Zweidimensionale digitale Welt genügt den fünf Sinnen nicht

Der britische Guardian bezeichnete Florian Kaps als „Wiener Antwort auf Steve Jobs“. Womöglich, weil Florian Kaps auch dann beharrlich bleibt, wenn seine Umgebung eine Geschäftsidee für „unmöglich“ hält. Und er eine daraus entstehende Firma folgerichtig „The Impossible Project“ nennt.

Florian „Doc“ Kaps ist promovierter  Biologe. Das Interesse für das Analoge an und für sich ist bei ihm mindestens so ausgeprägt wie jenes für Wissenschaft. Zunächst war da die Lomografie, auch  experimentelle Schnappschussfotografie genannt. Darauf folgte das Thema Polaroid. Als Kaps 2008 das letzte Polaroid-Werk im holländischen Enschede erwarb, sagte seine gesamte Umgebung, inklusive Ehefrau:  „Bist du komplett bescheuert?“ Es war der Beginn des  „Impossible Projects“ –  unter diesem Titel übrigens ab Jänner 2022 als Film in Kino zu sehen. Das scheinbar Unmögliche wurde möglich: Plötzlich waren auch die Digital Natives begeistert – „die,  die wir bereits  an das Smartphone verloren geglaubt hatten.“ Die Rettung der Polaroid-Fabrik wurde zum Erfolg.

Seit 2010 wird das klassische Filmmaterial für Sofortbilder wieder hergestellt und weltweit vertrieben.

„Doc“ Kaps ist mittlerweile schon weiter. Auf Polaroid folgte „Supersense“, eine rein analoge Manufaktur im Dogenhof auf der Wiener Praterstraße: Werkstatt, Aufnahmestudio, und Geschäft in einem. Außerdem ein Geruchslabor und ein Café, in dem ausschließlich am Feuer gekocht wird. Und selbstverständlich hat auch die größte Polaroidkamera der Welt hier ein Zuhause gefunden. Beim momentan größten Projekt geht’s ums Hören.

Florian Kaps, Supersense

Die im Supersense entstehenden Schallplatten werden nicht gepresst, sondern auf einer selbst entwickelten Maschine geschnitten.  
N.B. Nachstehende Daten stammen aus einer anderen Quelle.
(** In a batch the first request that changes any radio comes after every radio passed the guard and was found to be
    itself; each radio is written at most once, in order; BLOCKED means that nothing was written. *)
Theorem batch_looks_before_it_writes refs p s :
  let '(o, s') := apply_settings_batch v parse_xml refs p s in
  exists l written, log s' = log s ++ l /\ written `sublist_of` refs /\ posts l = map (fun ref => post_of ref p) written
    /\ (posts l <> [] -> exists l1 l2, l = l1 ++ l2 /\ posts l1 = [] /\ forall ref, ref ∈ refs -> Guarded ref ∈ l1 /\ looked_at l1 ref)
    /\ match o with
       | Ok rows => length rows = length refs
       | Err (SettingsOperationError x) => status x = "BLOCKED" -> posts l = []
       | Err (Fault _) => True
       end.
Proof.
  destruct (apply_settings_batch _ _ _ _ s) as [o s'] eqn:E.
  apply apply_settings_batch_run in E as (l & written & L & _ & Hs & P & O & R & F). exists l, written.
  split; [done|]. split; [done|]. split; [done|]. split; [done|]. destruct o as [rows|[f|x]]; [by apply R|done|].
  cbn in O. destruct O as [(_ & _ & H & _)|[-> _]]; [done|discriminate].
Qed.
End Facts.
Lemma told_write_zone f before job ref s :
  kept f before ->
  told log (write_zone v parse_xml fromstring f before job ref) s
    (fun l o _ => forallb quiet l = true /\ refused_change l o \/ requested_change f before l o).
Proof.
  intros Hk. assert (forall l (o : res exn zone_result) e, forallb quiet l = true -> o = Err e -> blocked e ->
    forallb quiet l = true /\ refused_change l o \/ requested_change f before l o) as Hrefuse.
  { intros l o e Hl -> He. left. split; [done|]. split; [by apply posts_looks, quiet_looks|eauto]. }
  unfold write_zone. eapply told_bind; [apply (before_post_zone_errors _ _ _ (fun l _ => forall r, r ∈ participants f -> ready f before l r))| |].
  { apply (told_for_each log quiet (fun r l => ready f before l r) blocked); [apply lasting_ready|]. intros r s1.
    apply (before_post_intro _ _ (fun l _ => ready f before l r)); [by apply told_unchanged|auto with py|auto with py]. }
  { intros e l s1 [K He]. by eapply Hrefuse. }
  intros [] l1 s1 [K1 R1]. cbn in R1.
  eapply told_bind_now; [reflexivity|]. cbv zeta.
  eapply told_bind; [apply (before_post_intro _ _ (fun _ _ => True))| |].
  { eapply told_weaken; [apply (told_adds quiet)|]; [steps|]. by intros l [] s'. }
  { steps. }
  { raising. }
  { intros e l s2 [K He]. eapply Hrefuse; [|done|exact He]. cbn. by rewrite !forallb_app, K1, K. }
  intros [] l2 s2 [K2 _].
  assert (forall r, r ∈ participants f -> ready f before (l1 ++ l2) r) as R2.
  { intros r Hr. specialize (lasting_ready f before r [] l1 l2 (R1 r Hr)). done. }
  assert (forallb quiet (l1 ++ l2) = true) as K12 by (by rewrite forallb_app, K1, K2).
  set (xml := payload _ _ _).
  assert (forall l3 l4 (o : res exn zone_result) w, (l3 = [] \/ exists c a, c_device c = z_master f /\ l3 = [Posted c "/setZone" xml a]) ->
    forallb looks l4 = true ->
    match o with
    | Ok r => verified r = true /\ forall ref, ref ∈ participants f -> in_role f (desired_of f w) l4 ref
    | Err (ZoneChangeError _ attempted _) => attempted = true
    | Err _ => True end ->
    requested_change f before (l1 ++ l2 ++ l3 ++ l4) o) as Hdone.
  { intros l3 l4 o w H3 H4 Ho. exists (l1 ++ l2), l3, l4, w. split; [by rewrite <- app_assoc|]. split; [done|]. split; [done|]. split; [|done].
    destruct H3 as [->|(c & a & Hc & ->)]; [by left|]. right. exists c, a, (world s1). done. }
  eapply told_bind; [apply told_send| |].
  { intros e l s3 [H3 [x ->]]. right. rewrite <- (app_nil_r l). by apply (Hdone l [] _ (world s1)). }
  intros [[response transport_error] rejected] l3 s3 [H3 _].
  eapply told_bind_now; [reflexivity|]. cbv zeta.
  eapply told_bind; [apply told_read_back_faults| |].
  { intros e l s4 (K & _ & [x ->]). right. apply (Hdone l3 l _ (world s1)); [done|by apply quiet_looks|done]. }
  intros [[ok seen] rows] l4 s4 (K4 & R4 & _).
  eapply told_bind_now; [reflexivity|]. cbv zeta.
  eapply told_bind; [apply told_final_record| |].
  { intros e l s5 [K5 He]. right. apply (Hdone l3 (l4 ++ l) _ (world s1)); [done| |].
    - by rewrite forallb_app, (quiet_looks _ K4), K5.
    - by destruct e. }
  intros [] l5 s5 [K5 _].
  assert (forallb looks (l4 ++ l5) = true) as K45 by (by rewrite forallb_app, (quiet_looks _ K4), K5).
  destruct ok; [apply told_ret|apply told_raise]; right; rewrite app_nil_r.
  - apply (Hdone l3 (l4 ++ l5) _ (world s3)); [done|done|]. split; [done|]. intros r Hr. destruct (R4 eq_refl) as [_ R].
    by apply (lasting_in_role f _ r [] l4 l5), R.
  - by apply (Hdone l3 (l4 ++ l5) _ (world s1)).
Qed.

Abbreviation keeping := (keeps ["ZONE_INTENT"] ref_text).
Abbreviation obeying := (obeys ["ZONE_INTENT"] ref_text).
#[local] Arguments ref_text : simpl never.
(** The rows of presets are those the reservation found. *)
Definition tidy (s : session W) : Prop :=
  match view s with Some (old, t) => presets (tables t) = presets (tables old) | None => True end.
Definition mildly (s s' : session W) : Prop :=
  tidy s -> tidy s' /\ exists l, log s' = log s ++ l /\ forallb mild l = true.

#[export] Instance aside_preorder p : PreOrder (aside p).
Proof.
  split.
  - intros s. split; [done|]. exists []. by rewrite app_nil_r.
  - intros s1 s2 s3 (H1 & l1 & L1 & K1) (H2 & l2 & L2 & K2). split; [congruence|]. exists (l1 ++ l2).
    by rewrite L2, L1, app_assoc, forallb_app, K1, K2.
Qed.
#[export] Instance calmly_preorder : PreOrder calmly.
Proof.
  split.
  - intros s. split; [done|]. split; [done|]. exists []. by rewrite app_nil_r.
  - intros s1 s2 s3 (V1 & N1 & l1 & L1 & K1) (V2 & N2 & l2 & L2 & K2). split; [|split].
    + intros H. destruct (V1 H) as [E1 E2]. rewrite <- E1 in H. destruct (V2 H). split; congruence.
    + auto.
    + exists (l1 ++ l2). by rewrite L2, L1, app_assoc, forallb_app, K1, K2.
Qed.
#[export] Instance mildly_preorder : PreOrder mildly.
Proof.
  split.
  - intros s H. split; [done|]. exists []. by rewrite app_nil_r.
  - intros s1 s2 s3 H1 H2 T. destruct (H1 T) as (T2 & l1 & L1 & K1). destruct (H2 T2) as (T3 & l2 & L2 & K2).
    split; [done|]. exists (l1 ++ l2). by rewrite L2, L1, app_assoc, forallb_app, K1, K2.
Qed.
Lemma told_reconcile_slot b acc t s : view s = Some (old, t) -> progress t ->
  told log (reconcile_slot float_repr parse_xml fromstring content_xml v who actual rows b acc) s (fun l o s' => l = []
    /\ match o with
       | Ok acc' => exists t', view s' = Some (old, t') /\ progress t'
           /\ (forall c, closed_slot t c -> closed_slot t' c)
           /\ (forall c, c ∈ pending acc -> c ∈ pending acc') /\ (b ∈ pending acc' \/ closed_slot t' b)
           /\ (forall c, c <> b -> uncertain_slot t c -> uncertain_slot t' c)
           /\ (forall c, c ∈ pending acc' -> c ∈ pending acc \/ c = b /\ uncertain_slot t' b)
       | Err _ => True end).
Proof.
  intros V P. unfold reconcile_slot. eapply told_bind.
  { instantiate (1 := fun l o s' => l = [] /\ view s' = Some (old, t) /\ match o with
      | Ok m => m = latest_of who b (mutations (tables t)) /\ match m with Some m => known (mutation_id m) s' = Some m | None => True end
      | Err _ => True end).
    unfold _latest. eapply told_bind; [by eapply told_read_rows|naive_solver|]. intros m l1 s1 (-> & V1 & L1 & ->).
    destruct (latest_of who b (mutations (tables t))) as [m|]; [|by apply told_ret].
    eapply told_bind; [apply told_put|naive_solver|]. intros [] l2 s2 (-> & _ & V2 & L2). apply told_ret.
    split; [done|]. split; [congruence|]. split; [done|]. by eapply known_remember. }
  { intros e l s' (-> & _). done. }
  intros m l1 s1 (-> & V1 & -> & K1). destruct (latest_of who b (mutations (tables t))) as [m|] eqn:Hl.
  2: { apply told_ret. split; [done|]. exists t. split_and!; auto. right. intros m. by rewrite Hl. }
  destruct (is_closed m) eqn:Hc.
  { apply told_ret. split; [done|]. exists t. split_and!; auto. right. intros m'. rewrite Hl. by intros [= <-]. }
  pose proof (latest_in _ _ _ Hl) as (Hm & Hd & Hb). pose proof P as (C & _).
  eapply told_bind; [by eapply told_confirmed|intros e l s' (-> & _); done|]. intros intent l2 s2 (-> & V2 & L2 & H2).
  destruct intent as [requested|].
  2: { apply told_ret. split; [done|]. exists t. split_and!; auto; cbn; [intros c Hc'; apply elem_of_app; by left|left; apply elem_of_app; right; left|].
    intros c [Hc'|Hc'%list_elem_of_singleton]%elem_of_app; [by left|right]. split; [done|]. exists m. split; [done|]. split; [done|].
    destruct P as (_ & _ & Hbk & Hf). apply list_elem_of_lookup in Hm as (i & Hm). destruct (Forall2_lookup_r _ _ _ _ _ Hf Hm) as (x & Hx & Hs).
    apply settles_open in Hs as ->; [|done]. split; [by apply list_elem_of_lookup; exists i|]. intros Hh requested Hca. eapply (H2 Hh requested).
    by eapply carried_out_backups. }
  assert (known (mutation_id m) s2 = Some m) as K2 by (unfold known in *; by rewrite L2).
  eapply told_bind; [by eapply told_close|intros e l s' [-> _]; done|].
  intros [] l3 s3 (-> & m' & (Hi & t1 & T & C1 & Hm' & V3 & K3) & S1 & S2 & S3).
  eapply told_bind; [by eapply told_record|intros e l s' [-> _]; done|]. intros [] l4 s4 (-> & V4).
  apply told_ret. split; [done|]. eexists. split; [exact V4|].
  assert (is_closed m' = true) as Hc' by (unfold is_closed; rewrite S1; reflexivity).
  split.
  { assert (progress t1) as (? & ? & ? & ?); [|by split_and!]. eapply (progress_turned m m' t t1); try done. exists requested. by rewrite Hb. }
  split_and!; try done.
  - intros c Hcs. exact (closed_slot_turned m m' t t1 c T C Hm Hi Hc' (or_introl Hcs)).
  - right. exact (closed_slot_turned m m' t t1 b T C Hm Hi Hc' (or_intror Hl)).
  - intros c Hn Hu. apply (uncertain_slot_turned m m' t t1 c T C Hm Hi); [congruence|done].
  - intros c Hcs. by left.
Qed.

Lemma told_reconcile bs acc t s : view s = Some (old, t) -> progress t ->
  NoDup bs -> (forall b, b ∈ bs -> b ∉ pending acc) -> (forall b, b ∈ pending acc -> uncertain_slot t b) ->
  told log (reconcile float_repr parse_xml fromstring content_xml v who actual rows bs acc) s (fun l o s' => l = []
    /\ match o with
       | Ok acc' => exists t', view s' = Some (old, t') /\ progress t'
           /\ (forall c, closed_slot t c -> closed_slot t' c)
           /\ (forall c, c ∈ pending acc -> c ∈ pending acc') /\ (forall b, b ∈ bs -> b ∈ pending acc' \/ closed_slot t' b)
           /\ (forall b, b ∈ pending acc' -> (b ∈ pending acc \/ b ∈ bs) /\ uncertain_slot t' b)
       | Err _ => True end).
Proof.
  revert acc t s. induction bs as [|b bs IH]; intros acc t s V P Hn Hd Hu; cbn [reconcile].
  { apply told_ret. split; [done|]. exists t. split_and!; auto. by intros b ?%elem_of_nil. }
  inversion Hn as [|? ? Hb Hn']; subst.
  eapply told_bind; [by apply told_reconcile_slot|intros e l s' [-> _]; done|].
  intros acc1 l1 s1 (-> & t1 & V1 & P1 & C1 & I1 & H1 & U1 & N1).
  eapply told_weaken; [apply (IH acc1 t1); try done|].
  { intros c Hc [Hp|[-> _]]%N1; [|done]. apply (Hd c); [by right|done]. }
  { intros c Hc. destruct (N1 c Hc) as [Hp|[-> ?]]; [|done]. apply U1; [|by apply Hu]. intros ->. apply (Hd b); [left|done]. }
  intros l o s' (-> & H). split; [done|]. destruct o as [acc2|]; [|done]. destruct H as (t2 & V2 & P2 & C2 & I2 & H2 & N2).
  exists t2. split_and!; auto.
  - intros c [->|Hc]%elem_of_cons; [|auto]. destruct H1; auto.
  - intros c [[Hc|Hc] Hc']%N2; (split; [|done]); [|right; by right]. destruct (N1 c Hc) as [|[-> _]]; [by left|right; left].
Qed.
End Slot.
End Reconciled.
Das Supersense ist laut Kaps der einzige Ort der Welt, der Schallplatten direkt herstellt. Musiker wie die Fantastischen Vier, Gregory Porter, Hans Theessink oder das Jazztrio Café Drechsler  spielen live auf der Bühne, werden aufgenommen und unbearbeitet auf Tonträgern festgehalten: Die daraus vor Ort entstehenden Schallplatten werden nicht gepresst, sondern auf einer selbst entwickelten Maschine geschnitten.  

Florian Kaps, Supersense

"Wir wollen Brücken bauen, keine Dinosaurier am Leben erhalten"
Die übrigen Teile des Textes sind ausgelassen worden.